■ **TASK MATERIAL**
Lemma insert_prepare fuel s h id lo hi first next es ps key rid :
  tree_at s (S h) id lo hi first next es ps → in_range lo hi key → NoDup ps →
  node_full (ps_view s id) = false → dups_below kLeafMaxKeys es → ps_idle s → 2 < ps_avail s →
  ps_count s < 2 ^ 31 - 1 →
  ∃ s1 keys children c ps1, InsertNonFull (S fuel) id key rid s = InsertNonFull fuel c key rid s1 ∧
    prepared s s1 h id lo hi first next es ps c keys children ps1 key.
Proof.
  intros Ht Hr Hnd Hroom Hd Hi Hav Hcn.
  apply tree_node_inv in Ht as (keys & children & ps0 & -> & Hid & Hp & Hkn & Hf).
  destruct (forest_focus _ _ _ _ _ _ _ _ _ _ key Hf Hr) as
    (es1 & esc & es2 & ps1 & psc & ps2 & c & lo' & hi' & f' & n' & Hfc & Htc & -> & ->).
  pose proof (fc_child _ _ _ _ _ _ _ _ _ _ _ _ _ _ _ _ _ _ Hfc) as Hch.
  pose proof (forest_child _ _ _ _ _ _ _ _ _ _ _ _ Hf Hch) as Hcr.
  destruct (node_full (ps_view s c)) eqn:Hcf.
  - eapply insert_prepare_full; try done. by eapply dups_below_part.
  - destruct (insert_descend fuel s id keys children c key rid) as (s1 & (Hi1 & He1 & Ha1) & E); auto.
    pose proof (proj1 He1) as Hc1. exists s1, keys, children, c, (ps1 ++ psc ++ ps2).
    split; [done|]. split; try done; try lia.
    + by rewrite (proj2 He1).
    + by rewrite (proj2 He1).
    + eapply forest_ext; [|intros; by apply He1|done]. lia.
    + tauto.
    + intros q ? _. by apply He1.
Qed.
(** The outcome of inserting into a tree whose pages were [ps]. *)
Record grown s s' (ps ps' : list Z) (n : Z) : Prop := {
  gr_idle : ps_idle s';
  gr_avail : ps_avail s' = ps_avail s;
  gr_count : ps_count s ≤ ps_count s' ≤ ps_count s + n;
  gr_nodup : NoDup ps';
  gr_pages : ∀ p, p ∈ ps' → p ∈ ps ∨ ps_count s ≤ p;
  gr_rest : ∀ q, 1 ≤ q < ps_count s → q ∉ ps → ps_view s' q = ps_view s q
}.
(* ===== verification/BPlusTreeTheorems.v ===== *)
(** * The theorems of the B+ tree

    Sequences of operations against the sorted list of entries, indexes side by
    side in one store, and what goes wrong with many duplicates of a key. *)

From stdpp Require Import sorting.
From S2P Require Import Prelude Util PageManager PageStore BufferPool BPlusNode BPlusTree BPlusTreeSpec BPlusTreeOps BPlusTreeSearch.

(** ** Sequences of operations *)

Inductive IndexOp :=
  | IInsert (key : Z) (rid : RecordId)
  | IDelete (key : Z) (rid : RecordId)
  | ISearch (key : Z)
  | IRange (low : option Z) (low_inclusive : bool) (high : option Z) (high_inclusive : bool).

Inductive IndexOut :=
  | IStatus (st : Status)
  | IRids (r : Result (list RecordId))
  | IEntries (r : Result (list Entry)).

Definition run_op {Pool} `{PageStore Pool} (fuel : nat) (meta : Z) (op : IndexOp) : M Pool IndexOut :=
  match op with
  | IInsert key rid => let! st := Insert fuel meta key rid in ret (IStatus st)
  | IDelete key rid => let! st := Delete fuel meta key rid in ret (IStatus st)
  | ISearch key => let! r := SearchEqual fuel meta key in ret (IRids r)
  | IRange low li high hi => let! r := RangeScan fuel meta low li high hi in ret (IEntries r)
  end.

Fixpoint run_ops {Pool} `{PageStore Pool} (fuel : nat) (meta : Z) (ops : list IndexOp) : M Pool (list IndexOut) :=
  match ops with
  | [] => ret []
  | op :: ops' => let! o := run_op fuel meta op in let! os := run_ops fuel meta ops' in ret (o :: os)
  end.

(** The specification: a list of entries sorted by key. *)
Definition spec_op (op : IndexOp) (es : list Entry) : IndexOut * list Entry :=
  match op with
  | IInsert key rid => (IStatus Status_OK, entries_insert key rid es)
  | IDelete key rid =>
      (IStatus (if decide ((key, rid) ∈ es) then Status_OK
                else NotFound "index entry not found for given key/RecordId"), entries_delete key rid es)
  | ISearch key => (IRids (Ok (filter (λ e : Entry, e.1 = key) es).*2), es)
  | IRange low li high hi =>
      (IEntries (Ok (filter (λ e : Entry, below_low low li e.1 = false ∧ above_high high hi e.1 = false) es)), es)
  end.

Fixpoint spec_ops (ops : list IndexOp) (es : list Entry) : list IndexOut * list Entry :=
  match ops with
  | [] => ([], es)
  | op :: ops' => let '(o, es) := spec_op op es in let '(os, es) := spec_ops ops' es in (o :: os, es)
  end.

(** What the caller has to respect: entries of the machine's widths, and fewer
    than [kLeafMaxKeys] entries under one key. *)
Definition op_ok (op : IndexOp) (es : list Entry) : Prop :=
  match op with
  | IInsert key rid => entry_valid (key, rid) ∧ dups_below kLeafMaxKeys es
  | _ => True
  end.

Fixpoint ops_ok (ops : list IndexOp) (es : list Entry) : Prop :=
  match ops with [] => True | op :: ops' => op_ok op es ∧ ops_ok ops' (spec_op op es).2 end.

Lemma entries_insert_perm key rid es : entries_insert key rid es ≡ₚ (key, rid) :: es.
Proof.
  unfold entries_insert. rewrite <- Permutation_middle. constructor.
  induction es as [|e es IH]; [done|]. rewrite !filter_cons. repeat case_decide; try lia.
  - cbn. by constructor.
  - rewrite <- Permutation_middle. by constructor.
Qed.

Section theorems.
Context {Pool : Type} `{PageStoreSpec Pool}.
Implicit Types s : Pool.

Lemma run_op_spec fuel s meta es ps op :
  index_at s meta es ps → op_ok op es → ps_idle s → 2 < ps_avail s →
  ps_count s + kMaxGrowth < 2 ^ 31 → ps_count s ≤ Z.of_nat fuel →
  ∃ s' ps', run_op fuel meta op s = Some ((spec_op op es).1, s') ∧ index_at s' meta (spec_op op es).2 ps' ∧
    grown s s' (meta :: ps) (meta :: ps') kMaxGrowth.
Proof.
  intros Hix Hok Hi Hav Hcn Hf. pose proof Hix as (_ & Hnd & _). destruct op as [key rid|key rid|key|low li high hi]; cbn.
  - destruct Hok as [Hv Hd]. destruct (Insert_spec fuel s meta key rid es ps) as (s' & ps' & E & Hix' & Hg); try done.
    exists s', ps'. split_and!; [by erewrite bind_Some by exact E|done..].
  - destruct (Delete_spec fuel s meta es ps key rid Hix Hi Hf) as (s' & E & Hix' & Hg).
    exists s', ps. split_and!; [by erewrite bind_Some by exact E|done|]. by eapply grown_weaken; [|done].
  - destruct (SearchEqual_spec fuel s meta es ps key Hix Hi Hf) as (s' & E & Hs).
    exists s', ps. split_and!; [by erewrite bind_Some by exact E|by eapply index_eqv; [apply Hs|]|].
    by eapply grown_weaken; [|apply grown_same].
  - destruct (RangeScan_spec fuel s meta es ps low li high hi Hix Hi Hf) as (s' & E & Hs).
    exists s', ps. split_and!; [by erewrite bind_Some by exact E|by eapply index_eqv; [apply Hs|]|].
    by eapply grown_weaken; [|apply grown_same].
Qed.

Lemma run_ops_spec fuel ops s meta es ps :
  index_at s meta es ps → ops_ok ops es → ps_idle s → 2 < ps_avail s →
  ps_count s + kMaxGrowth * Z.of_nat (length ops) < 2 ^ 31 →
  ps_count s + kMaxGrowth * Z.of_nat (length ops) ≤ Z.of_nat fuel →
  ∃ s' ps', run_ops fuel meta ops s = Some ((spec_ops ops es).1, s') ∧ index_at s' meta (spec_ops ops es).2 ps' ∧
    grown s s' (meta :: ps) (meta :: ps') (kMaxGrowth * Z.of_nat (length ops)).
Proof.
  induction ops as [|op ops IH] in s, es, ps |- *; intros Hix Hok Hi Hav Hcn Hf.
  { exists s, ps. split_and!; [done..|]. pose proof Hix as (_ & ? & _). by apply grown_same; [apply same_store_refl|]. }
  destruct Hok as [Hok Hoks]. cbn [length] in *. rewrite Nat2Z.inj_succ in *. unfold kMaxGrowth in *.
  destruct (run_op_spec fuel s meta es ps op) as (s1 & ps1 & E1 & Hix1 & Hg1); try done; unfold kMaxGrowth; try lia.
  pose proof Hg1 as [Hi1 Ha1 Hc1 _ _ _]. unfold kMaxGrowth in Hc1.
  destruct (IH s1 (spec_op op es).2 ps1) as (s2 & ps2 & E2 & Hix2 & Hg2); try done; try lia.
  exists s2, ps2. cbn [spec_ops run_ops]. destruct (spec_op op es) as [o es1]. cbn [fst snd] in *.
  destruct (spec_ops ops es1) as [os es2]. cbn [fst snd] in *. split_and!; [|done|].
  - erewrite bind_Some by exact E1. by erewrite bind_Some by exact E2.
  - replace (34 * Z.succ (Z.of_nat (length ops))) with (34 + 34 * Z.of_nat (length ops)) by lia.
    by eapply grown_trans.
Qed.

(** The pages of an index are all that it depends on. *)
Lemma index_frame s s' meta es ps :
  index_at s meta es ps → ps_count s ≤ ps_count s' →
  (∀ p, p ∈ meta :: ps → ps_view s' p = ps_view s p) → index_at s' meta es ps.
Proof.
  intros (Hm & Hnd & h & first & Ht) Hc Hv. split; [lia|]. split; [done|]. exists h, first.
  unfold root_of. rewrite Hv by left. eapply tree_forest_ext; [done..|]. intros p ?. apply Hv. by right.
Qed.

Lemma index_pages s meta es ps p : index_at s meta es ps → p ∈ meta :: ps → 1 ≤ p < ps_count s.
Proof.
  intros (Hm & _ & h & first & Ht) [->|Hp]%elem_of_cons; [done|].
  apply (tree_forest_pages s) in Ht as (_ & _ & _ & Hall). auto.
Qed.

(** C20: a B+ tree behaves as a sorted list of entries.  After the constructor
    made a new tree, any sequence of insertions, deletions, searches and range
    scans returns (no null page is dereferenced and every loop ends), with
    exactly the results of the same operations on a list kept sorted by key;
    pages that existed before are not changed.  The caller keeps fewer than
    [kLeafMaxKeys] entries under one key, the pool has three frames to pin, and
    the store has room for 34 pages per operation. *)
Theorem bplus_tree_refines (fuel : nat) (ops : list IndexOp) (s : Pool) :
  ps_idle s → 2 < ps_avail s → ops_ok ops [] →
  ps_count s + 2 + kMaxGrowth * Z.of_nat (length ops) < 2 ^ 31 →
  ps_count s + 2 + kMaxGrowth * Z.of_nat (length ops) ≤ Z.of_nat fuel →
  ∃ s' meta ps,
    (let! meta := BPlusTree_new kInvalidPageId in
     let! outs := run_ops fuel meta ops in
     ret (meta, outs)) s = Some ((meta, (spec_ops ops []).1), s') ∧
    index_at s' meta (spec_ops ops []).2 ps ∧ entries_sorted (spec_ops ops []).2 ∧
    (∀ q, 1 ≤ q < ps_count s → ps_view s' q = ps_view s q).
Proof.
  intros Hi Hav Hok Hcn Hf. unfold kMaxGrowth in Hcn, Hf.
  destruct (BPlusTree_new_spec s) as (s1 & E1 & Hix1 & Hi1 & Ha1 & Hc1 & Hv1); [done|lia..|].
  destruct (run_ops_spec fuel ops s1 (ps_count s) [] [ps_count s + 1]) as (s2 & ps2 & E2 & Hix2 & Hg2);
    try done; unfold kMaxGrowth; try lia.
  exists s2, (ps_count s), ps2. split_and!; [|done|by eapply index_sorted|].
  - erewrite bind_Some by exact E1. by erewrite bind_Some by exact E2.
  - intros q Hq. rewrite (gr_rest _ _ _ _ _ Hg2); [by apply Hv1|lia|].
    intros [?|?%list_elem_of_singleton]%elem_of_cons; lia.
Qed.

(** C21: indexes that share a store do not disturb each other.  Operations on one
    index leave the entries of every other as they were, and the two keep
    disjoint pages, so that the same holds for further operations. *)
Theorem bplus_trees_independent (fuel : nat) (ops : list IndexOp) (s : Pool) meta es ps meta2 es2 ps2 :
  index_at s meta es ps → index_at s meta2 es2 ps2 → (∀ p, p ∈ meta :: ps → p ∉ meta2 :: ps2) →
  ops_ok ops es → ps_idle s → 2 < ps_avail s →
  ps_count s + kMaxGrowth * Z.of_nat (length ops) < 2 ^ 31 →
  ps_count s + kMaxGrowth * Z.of_nat (length ops) ≤ Z.of_nat fuel →
  ∃ s' ps', run_ops fuel meta ops s = Some ((spec_ops ops es).1, s') ∧ ps_idle s' ∧ ps_avail s' = ps_avail s ∧
    index_at s' meta (spec_ops ops es).2 ps' ∧ index_at s' meta2 es2 ps2 ∧
    (∀ p, p ∈ meta :: ps' → p ∉ meta2 :: ps2).
Proof.
  intros Hix Hix2 Hd Hok Hi Hav Hcn Hf.
  destruct (run_ops_spec fuel ops s meta es ps) as (s' & ps' & E & Hix' & Hg); try done.
  pose proof Hg as [Hi' Ha' Hc' _ Hp' Hr']. exists s', ps'. split_and!; try done.
  - eapply index_frame; [done|lia|]. intros p Hp. apply Hr'; [by eapply index_pages|].
    intros Hp1. by apply (Hd p).
  - intros p Hp Hp2. apply Hp' in Hp as [Hp|Hp]; [by apply (Hd p)|].
    pose proof (index_pages _ _ _ _ _ Hix2 Hp2). lia.
Qed.
End theorems.

(** ** Many duplicates of one key *)

(** A pool of four frames with an index: its meta page is 3, its root 4. *)
Definition index_pool : BufferPool :=
  match BPlusTree_new kInvalidPageId (BufferPool_new sample_pm 4) with
  | Some (_, s) => s
  | None => BufferPool_new sample_pm 4
  end.

(** A leaf full of entries with the key 7. *)
Definition dup_entries : list Entry := (λ j, (7, mkRid 1 (Z.of_nat j))) <$> seq 0 292.
Definition dup_leaf : Page :=
  SetKeyCount (up_loop (λ j d, SetLeafEntry d j 7 (mkRid 1 (Z.of_nat j))) 0 292 (InitLeaf blank_page kInvalidPageId)) 292.
Definition dup_pool : BufferPool :=
  match (let! f := fetch 4 in do! set_data f dup_leaf in unpin 4 true) index_pool with
  | Some (_, s) => s
  | None => index_pool
  end.

Lemma dup_entries_sorted : entries_sorted dup_entries.
Proof.
  unfold dup_entries. induction (seq 0 292) as [|j js IH]; cbn; constructor; [done|].
  apply Forall_forall. intros e (j' & -> & _)%list_elem_of_fmap. done.
Qed.

(** A key with [kLeafMaxKeys] entries.  The full leaf is split in the middle
    of the equal keys, with their key as the separator, and a search for it
    descends to the right half only: after the 293rd insertion, which succeeds,
    the search finds 147 entries. *)
Theorem bplus_duplicates_lost :
  index_at dup_pool 3 dup_entries [4] ∧
  ∃ s1 s2 rids, Insert 5 3 7 (mkRid 2 0) dup_pool = Some (Status_OK, s1) ∧
    SearchEqual 5 3 7 s1 = Some (Ok rids, s2) ∧ length rids = 147%nat ∧ length dup_entries = 292%nat.
Proof.
  split.
  - split; [vm_compute; split; done|]. split; [apply NoDup_cons; split; [set_solver|apply NoDup_singleton]|].
    exists 0%nat, 4. assert (root_of dup_pool 3 = 4) as -> by (vm_compute; reflexivity).
    constructor; [vm_compute; split; done| |apply dup_entries_sorted|].
    + split; vm_compute; done.
    + apply Forall_forall. done.
  - assert (match Insert 5 3 7 (mkRid 2 0) dup_pool with
            | Some (st, s1) =>
                match SearchEqual 5 3 7 s1 with
                | Some (Ok rids, _) => st = Status_OK ∧ length rids = 147%nat
                | _ => False
                end
            | None => False
            end) as Hrun by (vm_compute; split; reflexivity).
    destruct (Insert 5 3 7 (mkRid 2 0) dup_pool) as [[st s1]|]; [|done].
    destruct (SearchEqual 5 3 7 s1) as [[[rids|] s2]|] eqn:E; [|done..].
    destruct Hrun as [-> Hlen]. exists s1, s2, rids. split_and!; [done..|]. vm_compute. reflexivity.
Qed.

(** ** Witnesses *)

Lemma dups_below_short n es : Z.of_nat (length es) < n → dups_below n es.
Proof. intros Hl k. pose proof (length_filter (λ e : Entry, e.1 = k) es). lia. Qed.

Lemma pool4_idle : ps_idle (BufferPool_new sample_pm 4) ∧ 2 < ps_avail (BufferPool_new sample_pm 4) ∧
  ps_count (BufferPool_new sample_pm 4) = 3.
Proof.
  split; [|vm_compute; done]. split; [by apply BufferPool_new_wf, sample_pm_wf|done|]. vm_compute. done.
Qed.

Definition sample_ops : list IndexOp := [IInsert 5 (mkRid 1 0); IInsert 3 (mkRid 1 1); ISearch 5].

Lemma sample_ops_ok : ops_ok sample_ops [].
Proof.
  split; [split; [by vm_compute|by apply dups_below_short]|].
  split; [split; [by vm_compute|by apply dups_below_short]|]. done.
Qed.

Lemma bplus_tree_refines_witness :
  ∃ s' meta ps,
    (let! meta := BPlusTree_new kInvalidPageId in
     let! outs := run_ops 107 meta sample_ops in
     ret (meta, outs)) (BufferPool_new sample_pm 4) =
      Some ((meta, [IStatus Status_OK; IStatus Status_OK; IRids (Ok [mkRid 1 0])]), s') ∧
    index_at s' meta [(3, mkRid 1 1); (5, mkRid 1 0)] ps.
Proof.
  destruct pool4_idle as (Hi & Ha & Hc).
  destruct (bplus_tree_refines 107 sample_ops (BufferPool_new sample_pm 4) Hi Ha sample_ops_ok) as
    (s' & meta & ps & E & Hix & _).
  - rewrite Hc. vm_compute. reflexivity.
  - rewrite Hc. vm_compute. discriminate.
  - exists s', meta, ps. split; [exact E|exact Hix].
Defined.

Lemma bplus_trees_independent_witness :
  ∃ (s s' : BufferPool) ps', run_ops 109 3 sample_ops s = Some ((spec_ops sample_ops []).1, s') ∧
    index_at s' 3 (spec_ops sample_ops []).2 ps' ∧ index_at s' 5 [] [6].
Proof.
  destruct pool4_idle as (Hi & Ha & Hc).
  destruct (BPlusTree_new_spec _ Hi) as (s1 & _ & Hix1 & Hi1 & Ha1 & Hc1 & _); [lia|rewrite Hc; lia|].
  rewrite Hc in Hix1, Hc1.
  destruct (BPlusTree_new_spec s1 Hi1) as (s2 & _ & Hix2 & Hi2 & Ha2 & Hc2 & Hv2); [lia|rewrite Hc1; lia|].
  rewrite Hc1 in Hix2, Hc2, Hv2.
  destruct (bplus_trees_independent 109 sample_ops s2 3 [] [4] 5 [] [6]) as (s' & ps' & E & _ & _ & Hr1 & Hr2 & _).
  - eapply index_frame; [exact Hix1|lia|]. intros p Hp. apply Hv2. pose proof (index_pages _ _ _ _ _ Hix1 Hp). lia.
  - exact Hix2.
  - set_solver.
  - exact sample_ops_ok.
  - exact Hi2.
  - lia.
  - rewrite Hc2. vm_compute. reflexivity.
  - rewrite Hc2. vm_compute. discriminate.
  - exists s2, s', ps'. split; [exact E|]. split; [exact Hr1|exact Hr2].
Defined.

■ **TASK PROMPT**
Return only the lines spanning from the first line of the material through the line with "ps_count s < 2 ^ 31 - 1 →", copied exactly, both ends kept.

■ **ANSWER BOX**
Lemma insert_prepare fuel s h id lo hi first next es ps key rid :
  tree_at s (S h) id lo hi first next es ps → in_range lo hi key → NoDup ps →
  node_full (ps_view s id) = false → dups_below kLeafMaxKeys es → ps_idle s → 2 < ps_avail s →
  ps_count s < 2 ^ 31 - 1 →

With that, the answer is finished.